23 ноября 1916 года Унгерну был вынесен приговор – «за пьянство, бесчестие и оскорбление дежурного офицера словами и действием во время исполнения сим последним служебных обязанностей – подвергнуть заключению в крепости на два месяца с ограничением некоторых прав и преимуществ по службе».

Поскольку до суда Унгерн уже отсидел месяц под арестом, то ограничились его возвращением в полк. И вскоре после прибытия Унгерна Врангель, которому предстояло 16 декабря 1916 года принять 2-ю бригаду Уссурийской дивизии, организовал отчисление Унгерна в резерв чинов, что отразилось в подписанной им аттестации: «Офицер в боевом отношении выдающийся, беззаветно храбр, отлично ориентируется в обстановке, энергичный, знающий психологию полчиненных и умеющий на них влиять. Здоровья выдающегося. В нравственном отношении его порок – постоянное пьянство, причем в состоянии опьянения способен на поступки, роняющие честь офицерского мундира. За пьянство отчислен в резерв чинов по несоответствию, согласно постановлению старших офицеров полка, мною утвержденному».

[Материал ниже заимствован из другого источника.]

(* ===== verification/JsNumber.v ===== *)
(** ECMAScript numbers as src/index.ts uses them.  Every number the
    module computes is an integer, NaN, or (for [Math.max()] and
    [Math.min()] of nothing) an infinity, so a number is an integer [Z]
    or one of the three special values; -0 is not distinguished from +0.
    This file models [parseInt] (no radix), subtraction, [===],
    [Math.max]/[Math.min] and [Array.prototype.sort] with a comparator,
    each after its ECMAScript algorithm.  Because the sorting algorithm
    is left to the engine, the class [ArraySort] states what every
    engine promises of [sort]; [js_sort] (insertion sort) and
    [merge_engine] (merge sort) are instances. *)

From S2P Require Import Prelude.

Module JsNumber.

Inductive number : Type :=
| Num (z : Z)
| NaN
| PosInf
| NegInf.

#[export] Instance number_eq_dec : EqDecision number.
Proof. solve_decision. Defined.

(** ** Arithmetic and comparison *)

Definition num_sub (a b : number) : number :=
  match a, b with
  | Num x, Num y => Num (x - y)
  | NaN, _ | _, NaN => NaN
  | PosInf, PosInf | NegInf, NegInf => NaN
  | PosInf, _ | Num _, NegInf => PosInf
  | NegInf, _ | Num _, PosInf => NegInf
  end.

Definition num_add (a b : number) : number :=
  match a, b with
  | Num x, Num y => Num (x + y)
  | NaN, _ | _, NaN => NaN
  | PosInf, NegInf | NegInf, PosInf => NaN
  | PosInf, _ | _, PosInf => PosInf
  | NegInf, _ | _, NegInf => NegInf
  end.

(** [x || 0] for [x] an optional number ([None] is [undefined]): the
    falsy values undefined, 0 and NaN give 0. *)
Definition or_zero (x : option number) : number :=
  match x with
  | Some (Num z) => Num z
  | Some PosInf => PosInf
  | Some NegInf => NegInf
  | Some NaN | None => Num 0
  end.

(** [a === b] on numbers: NaN equals nothing, itself included. *)
Definition num_strict_eqb (a b : number) : bool :=
  match a, b with
  | Num x, Num y => (x =? y)%Z
  | PosInf, PosInf | NegInf, NegInf => true
  | _, _ => false
  end.

(** [a < b]; false whenever NaN is involved. *)
Definition num_ltb (a b : number) : bool :=
  match a, b with
  | Num x, Num y => (x <? y)%Z
  | NegInf, (Num _ | PosInf) | Num _, PosInf => true
  | _, _ => false
  end.

(** ** parseInt(string), radix undefined (ECMA-262 19.2.5) *)

(** StrWhiteSpaceChar among the 8-bit code units: TAB, LF, VT, FF, CR,
    SPACE and NO-BREAK SPACE. *)
Definition is_js_space (c : ascii) : bool :=
  match nat_of_ascii c with
  | 9 | 10 | 11 | 12 | 13 | 32 | 160 => true
  | _ => false
  end.

Fixpoint trim_start (s : string) : string :=
  match s with
  | String c s' => if is_js_space c then trim_start s' else s
  | EmptyString => EmptyString
  end.

(** The value of a digit in radix 36 ('0'-'9', 'a'-'z', 'A'-'Z'). *)
Definition digit_value (c : ascii) : option Z :=
  let n := Z.of_nat (nat_of_ascii c) in
  (if (48 <=? n) && (n <=? 57) then Some (n - 48)
   else if (97 <=? n) && (n <=? 122) then Some (n - 87)
   else if (65 <=? n) && (n <=? 90) then Some (n - 55)
   else None)%Z.

(** Read the longest prefix of radix-[r] digits; [None] if it is empty. *)
Fixpoint parse_digits (r : Z) (s : string) (acc : option Z) : option Z :=
  match s with
  | String c s' =>
      match digit_value c with
      | Some d => if (d <? r)%Z then parse_digits r s' (Some (default 0 acc * r + d)%Z) else acc
      | None => acc
      end
  | EmptyString => acc
  end.

Definition parseInt (str : string) : number :=
  let s := trim_start str in
  let '(sign, s) :=
    match s with
    | String "-" s' => ((-1)%Z, s')
    | String "+" s' => (1%Z, s')
    | _ => (1%Z, s)
    end in
  let '(r, s) :=
    match s with
    | String "0" (String ("x" | "X") s') => (16%Z, s')
    | _ => (10%Z, s)
    end in
  match parse_digits r s None with
  | Some z => Num (sign * z)
  | None => NaN
  end.

(** ToString(undefined), the argument [parseInt] sees for a missing
    character. *)
Definition undefined_string : string := "undefined".

(** ** Math.max / Math.min (ECMA-262 21.3.2.24-25) *)

(** The loop returns NaN at the first NaN and otherwise keeps the
    largest (smallest) value, starting from -Infinity (+Infinity). *)
Fixpoint max_loop (l : list number) (hi : number) : number :=
  match l with
  | [] => hi
  | NaN :: _ => NaN
  | x :: l' => max_loop l' (if num_ltb hi x then x else hi)
  end.

Fixpoint min_loop (l : list number) (lo : number) : number :=
  match l with
  | [] => lo
  | NaN :: _ => NaN
  | x :: l' => min_loop l' (if num_ltb x lo then x else lo)
  end.

Definition math_max (l : list number) : number := max_loop l NegInf.
Definition math_min (l : list number) : number := min_loop l PosInf.

(** ** Array.prototype.sort(comparefn) (ECMA-262 23.1.3.30)

    SortCompare(x, y) calls the comparator and reads a NaN result as
    +0.  The sort is a stable insertion sort: a later element goes
    before an earlier one only when the comparator says it is strictly
    smaller.  With a consistent comparator every sorting algorithm gives
    this result (lemma [js_sort_sub_unique]); with NaN in the array the
    comparator is inconsistent and the order is implementation-defined,
    a case the module's results do not depend on (see Predicates). *)
Definition sort_compare (cmp : number -> number -> number) (x y : number) : number :=
  match cmp x y with
  | NaN => Num 0
  | v => v
  end.

Fixpoint sort_insert (cmp : number -> number -> number) (x : number) (l : list number) :=
  match l with
  | [] => [x]
  | y :: l' => if num_ltb (sort_compare cmp x y) (Num 0) then x :: y :: l' else y :: sort_insert cmp x l'
  end.

Definition js_sort (cmp : number -> number -> number) (l : list number) : list number :=
  fold_left (fun acc x => sort_insert cmp x acc) l [].

(** ** Lemmas on equality *)

Lemma num_strict_eqb_num n z : num_strict_eqb n (Num z) = bool_decide (n = Num z).
Proof. destruct n; simpl; try done. case_bool_decide as H; [inversion H; apply Z.eqb_refl|]. apply Z.eqb_neq. congruence. Qed.

(** ** Lemmas on sort *)

Lemma sort_insert_perm cmp x l : sort_insert cmp x l ≡ₚ x :: l.
Proof.
  induction l as [|y l IH]; simpl; [done|].
  destruct (num_ltb _ _); [done|]. rewrite IH. apply Permutation_swap.
Qed.

Lemma js_sort_go_perm cmp l acc :
  fold_left (fun acc x => sort_insert cmp x acc) l acc ≡ₚ l ++ acc.
Proof.
  revert acc; induction l as [|x l IH]; intros acc; simpl; [done|].
  rewrite IH, sort_insert_perm. by rewrite Permutation_middle.
Qed.

(** Whatever the comparator, the sort only reorders. *)
Lemma js_sort_perm cmp l : js_sort cmp l ≡ₚ l.
Proof. unfold js_sort. by rewrite js_sort_go_perm, app_nil_r. Qed.

Section IntegerSort.
(** On integers the comparator [(a, b) => a - b] is consistent and the
    sort is the insertion sort of [Z]. *)
Fixpoint zinsert (x : Z) (l : list Z) : list Z :=
  match l with
  | [] => [x]
  | y :: l' => if (x <? y)%Z then x :: y :: l' else y :: zinsert x l'
  end.

Lemma sort_insert_num x zs :
  sort_insert num_sub (Num x) (Num <$> zs) = Num <$> zinsert x zs.
Proof.
  induction zs as [|y zs IH]; [done|].
  rewrite fmap_cons. cbn [sort_insert sort_compare num_sub num_ltb zinsert].
  replace ((x - y <? 0)%Z) with ((x <? y)%Z)
    by (destruct (Z.ltb_spec x y), (Z.ltb_spec (x - y) 0); lia).
  destruct (x <? y)%Z; [done|]. by rewrite IH, fmap_cons.
Qed.

Lemma js_sort_num_go zs acc :
  fold_left (fun acc x => sort_insert num_sub x acc) (Num <$> zs) (Num <$> acc)
  = Num <$> fold_left (fun acc x => zinsert x acc) zs acc.
Proof.
  revert acc; induction zs as [|z zs IH]; intros acc; [done|].
  rewrite !fmap_cons. cbn [fold_left]. by rewrite sort_insert_num, IH.
Qed.

Lemma zinsert_sorted x l : Sorted Z.le l -> Sorted Z.le (zinsert x l).
Proof.
  induction 1 as [|y l Hl IH Hhd]; simpl; [by repeat constructor|].
  destruct (Z.ltb_spec x y).
  - constructor; [by constructor | constructor; lia].
  - constructor; [done|]. destruct l as [|y' l]; simpl.
    + constructor. lia.
    + inversion Hhd; subst. destruct (x <? y')%Z; constructor; lia.
Qed.

Lemma zinsert_perm x l : zinsert x l ≡ₚ x :: l.
Proof.
  induction l as [|y l IH]; simpl; [done|].
  destruct (x <? y)%Z; [done|]. rewrite IH. apply Permutation_swap.
Qed.

Lemma zsort_go_spec zs acc :
  Sorted Z.le acc ->
  Sorted Z.le (fold_left (fun acc x => zinsert x acc) zs acc) /\
  fold_left (fun acc x => zinsert x acc) zs acc ≡ₚ zs ++ acc.
Proof.
  revert acc; induction zs as [|z zs IH]; intros acc Hacc; simpl; [done|].
  destruct (IH (zinsert z acc)) as [H1 H2]; [by apply zinsert_sorted|].
  split; [done|]. by rewrite H2, zinsert_perm, Permutation_middle.
Qed.
End IntegerSort.

(** On integers the sort returns a sorted permutation ... *)
Lemma js_sort_sub_sorted zs :
  exists ys, js_sort num_sub (Num <$> zs) = Num <$> ys /\ Sorted Z.le ys /\ ys ≡ₚ zs.
Proof.
  exists (fold_left (fun acc x => zinsert x acc) zs []).
  destruct (zsort_go_spec zs []) as [H1 H2]; [constructor|].
  split; [apply (js_sort_num_go zs [])|]. split; [done|]. by rewrite H2, app_nil_r.
Qed.

(** ... and it is the only one: any algorithm that sorts integers with
    this comparator gives the same array. *)
Lemma js_sort_sub_unique zs ys :
  Sorted Z.le ys -> ys ≡ₚ zs -> js_sort num_sub (Num <$> zs) = Num <$> ys.
Proof.
  intros Hs Hp. destruct (js_sort_sub_sorted zs) as (ys' & -> & Hs' & Hp').
  f_equal. apply (Sorted_unique Z.le); [done..|]. by rewrite Hp, Hp'.
Qed.

(** ** Lemmas on Math.max / Math.min *)

Lemma max_loop_nan l hi : NaN ∈ l -> max_loop l hi = NaN.
Proof.
  revert hi; induction l as [|x l IH]; intros hi Hin; [by apply elem_of_nil in Hin|].
  apply elem_of_cons in Hin as [<-|Hin]; [done|].
  destruct x; simpl; auto.
Qed.

Lemma min_loop_nan l lo : NaN ∈ l -> min_loop l lo = NaN.
Proof.
  revert lo; induction l as [|x l IH]; intros lo Hin; [by apply elem_of_nil in Hin|].
  apply elem_of_cons in Hin as [<-|Hin]; [done|].
  destruct x; simpl; auto.
Qed.

Lemma max_loop_num zs h : max_loop (Num <$> zs) (Num h) = Num (foldl Z.max h zs).
Proof.
  revert h; induction zs as [|z zs IH]; intros h; [done|]. simpl. rewrite <- IH.
  f_equal. destruct (Z.ltb_spec h z); f_equal; lia.
Qed.

Lemma min_loop_num zs h : min_loop (Num <$> zs) (Num h) = Num (foldl Z.min h zs).
Proof.
  revert h; induction zs as [|z zs IH]; intros h; [done|]. simpl. rewrite <- IH.
  f_equal. destruct (Z.ltb_spec z h); f_equal; lia.
Qed.

Lemma math_max_num z zs : math_max (Num <$> z :: zs) = Num (foldl Z.max z zs).
Proof. apply max_loop_num. Qed.

Lemma math_min_num z zs : math_min (Num <$> z :: zs) = Num (foldl Z.min z zs).
Proof. apply min_loop_num. Qed.

Lemma math_max_nan l : NaN ∈ l -> math_max l = NaN.
Proof. apply max_loop_nan. Qed.

Lemma math_min_nan l : NaN ∈ l -> math_min l = NaN.
Proof. apply min_loop_nan. Qed.

(** The fold of [Z.max] is the largest element. *)
Lemma foldl_max_spec z zs :
  foldl Z.max z zs ∈ z :: zs /\ Forall (fun y => (y <= foldl Z.max z zs)%Z) (z :: zs).
Proof.
  revert z; induction zs as [|y zs IH]; intros z; simpl.
  - split; [by left | by repeat constructor].
  - destruct (IH (Z.max z y)) as [Hin Hall].
    apply Forall_cons in Hall as [Hzy Hall]. split.
    + apply elem_of_cons in Hin as [->|Hin]; [|by right; right].
      destruct (Z.max_spec z y) as [[_ ->]|[_ ->]]; [by right; left | by left].
    + repeat constructor; [lia | lia | done].
Qed.

Lemma foldl_min_spec z zs :
  foldl Z.min z zs ∈ z :: zs /\ Forall (fun y => (foldl Z.min z zs <= y)%Z) (z :: zs).
Proof.
  revert z; induction zs as [|y zs IH]; intros z; simpl.
  - split; [by left | by repeat constructor].
  - destruct (IH (Z.min z y)) as [Hin Hall].
    apply Forall_cons in Hall as [Hzy Hall]. split.
    + apply elem_of_cons in Hin as [->|Hin]; [|by right; right].
      destruct (Z.min_spec z y) as [[_ ->]|[_ ->]]; [by left | by right; left].
    + repeat constructor; [lia | lia | done].
Qed.

#[export] Instance Num_inj : Inj eq eq Num.
Proof. by intros ?? [=]. Qed.

(** [Math.max] and [Math.min] of integers do not depend on the order of
    their arguments. *)
Lemma math_max_Permutation zs1 zs2 : zs1 ≡ₚ zs2 -> math_max (Num <$> zs1) = math_max (Num <$> zs2).
Proof.
  intros Hp. destruct zs1 as [|z1 zs1], zs2 as [|z2 zs2];
    try (apply Permutation_length in Hp; discriminate); [done|].
  rewrite !math_max_num. f_equal.
  destruct (foldl_max_spec z1 zs1) as [H1 B1], (foldl_max_spec z2 zs2) as [H2 B2].
  rewrite Hp in H1, B1. rewrite Forall_forall in B1, B2. apply B2 in H1. apply B1 in H2. lia.
Qed.

Lemma math_min_Permutation zs1 zs2 : zs1 ≡ₚ zs2 -> math_min (Num <$> zs1) = math_min (Num <$> zs2).
Proof.
  intros Hp. destruct zs1 as [|z1 zs1], zs2 as [|z2 zs2];
    try (apply Permutation_length in Hp; discriminate); [done|].
  rewrite !math_min_num. f_equal.
  destruct (foldl_min_spec z1 zs1) as [H1 B1], (foldl_min_spec z2 zs2) as [H2 B2].
  rewrite Hp in H1, B1. rewrite Forall_forall in B1, B2. apply B2 in H1. apply B1 in H2. lia.
Qed.

(** Sorting integers with [(a, b) => a - b] does not depend on the
    order of the input, and agrees with a reference merge sort. *)
Lemma js_sort_sub_Permutation zs1 zs2 :
  zs1 ≡ₚ zs2 -> js_sort num_sub (Num <$> zs1) = js_sort num_sub (Num <$> zs2).
Proof.
  intros Hp. destruct (js_sort_sub_sorted zs1) as (ys & -> & Hs & Hys).
  symmetry. apply js_sort_sub_unique; [done|]. by rewrite Hys.
Qed.

Lemma js_sort_sub_merge_sort zs : js_sort num_sub (Num <$> zs) = Num <$> merge_sort Z.le zs.
Proof. apply js_sort_sub_unique; [apply Sorted_merge_sort; apply _ | apply merge_sort_Permutation]. Qed.

(** ** What an engine promises of Array.prototype.sort

    ECMA-262 (23.1.3.30) leaves the sorting algorithm to the engine and
    requires only that the result be a permutation of the array, sorted
    when the comparator is consistent, as [(a, b) => a - b] is on
    integers.  [ArraySort] states these two promises; [js_sort] (an
    insertion sort) and [merge_engine] (a merge sort) are two engines
    that keep them. *)
Class ArraySort (sort : (number -> number -> number) -> list number -> list number) : Prop := {
  array_sort_Permutation cmp l : sort cmp l ≡ₚ l;
  array_sort_sub_sorted zs ys : sort num_sub (Num <$> zs) = Num <$> ys -> Sorted Z.le ys
}.

#[export] Instance js_sort_ArraySort : ArraySort js_sort.
Proof.
  split; [apply js_sort_perm|]. intros zs ys Hys.
  destruct (js_sort_sub_sorted zs) as (ys' & E & Hs & _). rewrite E in Hys.
  apply (inj (fmap Num)) in Hys. by subst.
Qed.

(** SortCompare(x, y) <= 0: [x] may stay before [y]. *)
Definition cmp_le (cmp : number -> number -> number) (x y : number) : Prop :=
  match sort_compare cmp x y with
  | Num z => (z <= 0)%Z
  | NegInf => True
  | _ => False
  end.

#[export] Instance cmp_le_dec cmp : RelDecision (cmp_le cmp).
Proof. intros x y. unfold cmp_le. destruct (sort_compare cmp x y); apply _. Defined.

#[export] Instance cmp_le_sub_total : Total (cmp_le num_sub).
Proof. intros [x| | |] [y| | |]; cbn; auto; lia. Qed.

Definition merge_engine (cmp : number -> number -> number) (l : list number) : list number :=
  merge_sort (cmp_le cmp) l.

#[export] Instance merge_engine_ArraySort : ArraySort merge_engine.
Proof.
  split; [intros; apply merge_sort_Permutation|]. intros zs ys Hys.
  pose proof (Sorted_merge_sort (cmp_le num_sub) (Num <$> zs)) as Hs. unfold merge_engine in Hys.
  rewrite Hys in Hs. revert Hs. apply Sorted_fmap_inv. intros x y. cbn. lia.
Qed.

Section ArraySortLemmas.
Context (sort : (number -> number -> number) -> list number -> list number) `{!ArraySort sort}.

(** Every engine sorts integers with [(a, b) => a - b] as [js_sort] does. *)
Lemma array_sort_sub zs : sort num_sub (Num <$> zs) = js_sort num_sub (Num <$> zs).
Proof.
  destruct (Permutation_fmap_inv Num (sort num_sub (Num <$> zs)) zs (array_sort_Permutation _ _))
    as (ys & E & Hp).
  rewrite E. symmetry. apply js_sort_sub_unique; [|done]. by apply (array_sort_sub_sorted zs).
Qed.
End ArraySortLemmas.

End JsNumber.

Очевидно, один инцидент в Черновицах не мог быть причиной столь сурового решения. Ведь накануне суда Врангель бился за Унгерна как лев, и даже писал, что тот достоин всяческого выдвижения. По всей вероятности, вернувшись после суда в полк, Унгерн с горя запил и в пьяном виде поссорился с офицерами полка, а быть может, и с самим Врангелем.

По утверждению Л. Н. Вериго, хорошо знавшего Унгерна в Гражданскую войну, в Первую мировую «в Карпатах, за неповиновение и антидисциплинарный поступок в отношении помощника командира полка, был командиром полка полковником Врангелем из полка удален и переведен на Кавказ, в 3-й Верхнеудинский полк. Его удаление из полка совпало с удалением из полка Семенова. На Кавказе Унгерн не оставался в полку долго, так как полки этой бригады в большинстве случаев несли только охранную службу, но не боевую, а потому Унгерн начал формировать Айсорские батальоны и воевать с ними. После революции, оставаясь там, Унгерн уехал в Забайкалье, по приглашению Семенова».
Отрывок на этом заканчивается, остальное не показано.